POLITIQUE
13/12/2013 01:46 EST | Actualisé 12/02/2014 05:12 EST

Scandale des commandites : accusations de fraude contre Jacques Corriveau

PC

La Gendarmerie royale du Canada porte des accusations de fraude contre Jacques Corriveau, un ex-organisateur du Parti libéral du Canada, dans le cadre de l'enquête de la GRC sur le scandale des commandites. M. Corriveau est considéré comme un proche de l'ancien premier ministre Jean Chrétien.

Jacques Corriveau, 80 ans, a été cité à comparaître en cour le 10 janvier prochain à Montréal pour des accusations de fraude envers le gouvernement, fabrication de faux documents et recyclage des produits de la criminalité. Dans le cas de M. Corriveau, cette dernière accusation signifie qu'il aurait obtenu de l'argent illégalement pour le déposer en partie dans les coffres du Parti libéral du Canada et en partie dans ses coffres personnels.

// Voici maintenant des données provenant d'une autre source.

(** C17: the Merkle root commits to the block's transactions: two lists of
    transactions with outputs and without repeated identifiers that have the
    same root are the same list of signed transactions, byte for byte and in
    order, unless SHA-256 collides.  Lists of different lengths are covered:
    the padding of odd levels creates no second preimage. *)
Theorem merkle_commitment txs1 txs2 root :
  calculate_merkle_root txs1 = Ok root → calculate_merkle_root txs2 = Ok root →
  NoDup (map txid txs1) → NoDup (map txid txs2) →
  (∀ tx, tx ∈ txs1 ∨ tx ∈ txs2 → outputs tx ≠ []) →
  map transaction_bytes txs1 = map transaction_bytes txs2 ∨ sha256_collision.
Proof.
  intros H1 H2 Hn1 Hn2 Hout.
  destruct (merkle_root_binding _ _ _ H1 H2 Hn1 Hn2) as [Heq|]; [|by apply map_txid_bytes|by right].
  intros tx Htx. by apply length_transaction_bytes, Hout.
Qed.

Lemma merkle_commitment_witness :
  map transaction_bytes [payment; child_payment] = map transaction_bytes [payment; child_payment]
  ∨ sha256_collision.
Proof.
  destruct (calculate_merkle_root_total [payment; child_payment]) as (root & Hr & _).
  assert (NoDup (map txid [payment; child_payment])) as Hnd
    by (apply (bool_decide_unpack _); vm_compute; exact I).
  apply (merkle_commitment _ _ root Hr Hr Hnd Hnd).
  assert (Forall (λ tx, outputs tx ≠ []) [payment; child_payment]) as Hout
    by (repeat constructor; vm_compute; discriminate).
  intros tx [Hin|Hin]; exact (proj1 (Forall_forall _ _) Hout tx Hin).
Defined.

(** The root of any list of hashes is defined and is a hash: the level
    loop terminates, and running it longer than the number of leaves changes
    nothing. *)
Theorem merkle_root_defined txids :
  hashes txids →
  ∃ root, calculate_merkle_root_from_txids txids = Ok root ∧ is_hash root = true ∧
    (txids ≠ [] → ∀ extra, merkle_loop (length txids + extra) txids = Ok root).
Proof.
  intros Hl. destruct (calculate_merkle_root_from_txids_total _ Hl) as (root & Hr & Hh).
  exists root. split_and!; [done..|]. intros Hne extra.
  unfold calculate_merkle_root_from_txids in Hr. rewrite bool_decide_eq_false_2 in Hr by done.
  rewrite Nat.add_comm. induction extra as [|extra IH]; cbn [Nat.add]; [done|].
  by apply merkle_loop_more.
Qed.

Lemma merkle_root_defined_witness :
  ∃ root, calculate_merkle_root_from_txids (map txid [payment; child_payment]) = Ok root ∧
    is_hash root = true.
Proof.
  destruct (merkle_root_defined (map txid [payment; child_payment]) (hashes_txids _))
    as (root & Hr & Hh & _).
  exact (ex_intro _ root (conj Hr Hh)).
Defined.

L'enquête de la GRC a révélé que M. Corriveau aurait mis en place un système de ristournes. Il aurait promis d'utiliser son influence à Ottawa pour permettre à des firmes de communication du Québec d'obtenir des contrats du gouvernement fédéral. En retour de quoi, il aurait obtenu pour lui-même et d'autres personnes « des avantages ou des bénéfices totalisant plusieurs millions de dollars ».

En raison de ces accusations, la GRC a émis des ordonnances de blocage sur deux comptes de placements ainsi que sur la résidence de l'ancien organisateur libéral.

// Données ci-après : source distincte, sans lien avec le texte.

(** C7: a block mined on the candidate built from the pool is accepted, unless
    it is too far ahead in time, repeats a hash of the chain, or the store fails:
    the selection, the fee computation, the coinbase, the search and the
    validation agree. The block holds the pool's greedy selection within the limits, after
    a coinbase that pays the miner the subsidy plus the recorded fees of the
    selection. At the time [now], [add_block] rejects it without a change
    exactly when its timestamp is more than two hours ahead of [now] or its hash
    is that of a block of the chain, which needs two headers on which SHA-256
    collides. Otherwise it is appended, in memory and on a store that commits,
    and then its transactions are confirmed and no longer pending; a store that
    fails leaves the chain, the ledger and the pool as they were. *)
Theorem mined_pending_accepted bc t0 miner clock timestamp max_tx max_b b start_nonce max_nonce b' clock' ct now :
  bc_inv t0 bc → 0 <= max_tx → 0 <= max_b →
  create_mempool_block_template bc miner clock timestamp max_tx max_b = Ok b →
  mine_block b start_nonce max_nonce = Ok (Some b') →
  resolve_current_time clock' ct = Ok now →
  let sel := selected (select_entries (mempool bc) max_tx max_b) in
  let refused := now + 7200 < block_timestamp b' ∨ block_hash b' ∈ map block_hash (blocks bc) in
  transactions b' = MkTransaction []
    [MkTxOutput (50 + sumZ_with (entry_fee ∘ snd) sel) miner] (block_timestamp b') 1 :: (entry_tx <$> sel) ∧
  (block_hash b' ∈ map block_hash (blocks bc) →
     ∃ e, e ∈ genesis_block :: blocks bc ∧ header_to_bytes (block_header e) ≠ header_to_bytes (block_header b') ∧
       block_hash e = block_hash b') ∧
  (refused → add_block b' clock' ct bc = (Ok false, bc)) ∧
  (¬ refused → ∃ r bc', add_block b' clock' ct bc = (r, bc') ∧
     ((r = Ok true ∧ blocks bc' = blocks bc ++ [b'] ∧
       ∀ tx, tx ∈ transactions b' →
         txid tx ∈ seen_txids (state bc') ∧ txid tx ∉ (entries (mempool bc')).*1) ∨
      (store bc ≠ None ∧ core bc' = core bc ∧ ∃ e, r = Raise e ∧ is_storage_error e = true))).
Proof.
  intros Hbc Hmt Hmb Htmpl (n & Hn & -> & Hsol)%mine_block_solves Hnow sel refused.
  destruct (mempool_template_Ok _ _ _ _ _ _ _ _ Hbc Hmt Hmb Htmpl) as (t & ts & u' & s' & Ht & Hu & Htm).
  destruct (template_block _ _ _ _ _ _ _ _ _ _ Htm) as (root & _ & Hb).
  destruct (add_block (set_nonce b n) clock' ct bc) as [r bc'] eqn:Ha.
  destruct (add_block_cases _ _ _ _ _ _ _ _ Hbc Hnow Ha) as
    [(e & He & _)|[(-> & -> & _ & Hno)|(next & mp & _ & Hacc & Hmp & Hr)]]; [congruence| |].
  - split_and!; [by rewrite Hb|apply (candidate_hash_new t0 bc t); rewrite ?Hb; done|done|].
    intros Hok. exfalso. destruct (template_mined _ _ _ _ _ _ _ _ _ n now
      (ledger_keys _ _ (chain_ledger _ _ _ (bc_chain _ _ Hbc))) (bc_tip_wf _ _ _ Hbc Ht) Htm Hn Hsol) as [Hh [next He]].
    { assert (block_timestamp (set_nonce b n) = ts) as Hts by by rewrite Hb. unfold refused in Hok. lia. }
    apply (Hno next). eexists t, _, _. split_and!; try done. intros Hin. apply Hok. by right.
  - split_and!; [by rewrite Hb|apply (candidate_hash_new t0 bc t); rewrite ?Hb; done| |].
    + intros Href. exfalso. destruct Hacc as (t' & reward & fees & _ & Hh & _ & Hfresh).
      destruct Href as [Hfut|Hin]; [|done]. pose proof (header_not_future _ _ _ Hh). lia.
    + intros _. exists r, bc'. split; [done|]. destruct Hr as [(s & rev & -> & ->)|(s & e & -> & He & Hc & _ & Hs)].
      * left. split_and!; [done..|]. intros tx Hin. eapply confirmed_not_pending; [apply Hbc|exact Hacc|exact Hmp|exact Hin].
      * right. split_and!; [by rewrite Hs|done|by exists e].
Qed.
(* ===== verification/Storage.v ===== *)
(** * storage/: rows, the SQLite chain store, and its interface to the chain

    [block_store.py], [chainstate_store.py] and [chain_store.py].  The class
    [SQLiteChainStore] is the record [SqliteStore] with the file it owns, and
    the instance [sqlite_store] of the interface that [Blockchain] uses. *)

From S2P Require Import Prelude Bytes Sha256 Json JsonParse Crypto Transaction Utxo TxValidation.
From S2P Require Import Processing Merkle Block Consensus ChainState.
From S2P Require Import Mempool Mining Blockchain Codec Database.

(** ** block_store.py *)

Definition encode_block_row (h : Z) (b : Block) : result BlockRow :=
  _ ← raise_if (negb ((0 <=? h) && (h <=? MAX_SQLITE_INTEGER))) StorageError;
  data ← encode_block b;
  Ok (MkBlockRow h (block_hash b) (previous_block_hash b) data).

Definition insert_block_row (row : BlockRow) : db unit := update (insert_block row).

(** The loop over the rows, from [expected_height]. *)
Fixpoint decode_block_rows (expected_height : Z) (rows : list BlockRow) : result (list Block) :=
  match rows with
  | [] => Ok []
  | row :: rows =>
      _ ← raise_if (negb (row_height row =? expected_height)) StorageCorruptionError;
      b ← decode_block (row_block row);
      _ ← raise_if (bool_decide (row_hash row ≠ block_hash b)
                    || bool_decide (row_previous row ≠ previous_block_hash b)) StorageCorruptionError;
      bs ← decode_block_rows (expected_height + 1) rows;
      Ok (b :: bs)
  end.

En conférence de presse, vendredi après-midi, la GRC n'a pas voulu commenter les accusations, en raison du procès à venir, a affirmé le porte-parole de la police fédérale. Celui-ci a toutefois admis que l'enquête sur Jacques Corriveau avait été longue, de 2006 à 2010, en raison de la quantité d'éléments à analyser et des procédures judiciaires à compléter.

L'enquête Carnegie, qui a menée aux accusations contre Jacques Corriveau, n'étant pas terminée, la GRC affirme également que des accusations pourraient être portées contre d'autres acteurs du scandale des commandites.

Des détails de l'enquête

Jacques Corriveau est accusé d'avoir favorisé l'attribution de contrats fédéraux au Groupe Polygone-Expour, pour la réalisation de diverses publications et pour l'organisation d'expositions dans le domaine de la chasse, de la pêche et du plein air.

Rétribué pour ses services par l'entremise des entreprises Pluri Design et Groupaction Marketing, Jacques Corriveau aurait fourni de fausses factures pour des services professionnels fictifs.

Selon certains témoignages entendus à la commission Gomery sur le scandale des commandites, l'appui de Jacques Corriveau à des agences garantissait pratiquement l'obtention de contrats du gouvernement.

Daniel Leblanc, correspondant parlementaire et journaliste du Globe and Mail dont les enquêtes sont derrière la mise au jour du scandale des commandites, décrit M. Corriveau comme un proche des libéraux et de l'ancien premier ministre Jean Chrétien depuis des dizaines d'années.

Il en parle comme d'un « personnage d'ombre », dont le nom « n'apparaissait nulle part ».

Officiellement, M. Corriveau n'avait aucun rôle. C'est à la commission Gomery qu'on a appris l'importance des montants qui « lui revenaient » et son rôle dans ce système de pots-de-vin qu'il récoltait pour en distribuer une part au Parti libéral via des emplois fictifs, ajoute Daniel Leblanc.

Les conservateurs attaquent les libéraux, le NPD satisfait

Le Parti conservateur n'a pas tardé à réagir à la nouvelle, vendredi après-midi, par la voix du ministre Denis Lebel. « Cela sert de rappel aux Québécois du rôle joué par le Parti libéral actuellement dirigé par Justin Trudeau dans le scandale des commandites. D'ailleurs, les libéraux doivent toujours 40 millions de dollars aux contribuables canadiens. Quand est-ce qu'ils vont les rembourser? », demande M. Lebel.

En entrevue à RDI, le porte-parole adjoint de l'opposition officielle en matière d'éthique, Alexandre Boulerice, a réagi en déclarant : « C'est sûr qu'on accueille ça positivement. Mieux vaut tard que jamais ».

« Les hommes et les femmes politiques devraient être là pour le bien commun, le service à la population, non pas pour magouiller comme M. Corriveau semble l'avoir fait », a ajouté le député du Nouveau Parti démocratique.

M. Boulerice en a profité pour lancer une flèche aux conservateurs, évoquant le scandale des dépenses impliquant le sénateur Mike Duffy et l'ex-chef de cabinet du premier ministre Nigel Wright. « J'espère qu'on n'attendra pas 10 ans pour être capable de faire toute la lumière », a-t-il lancé.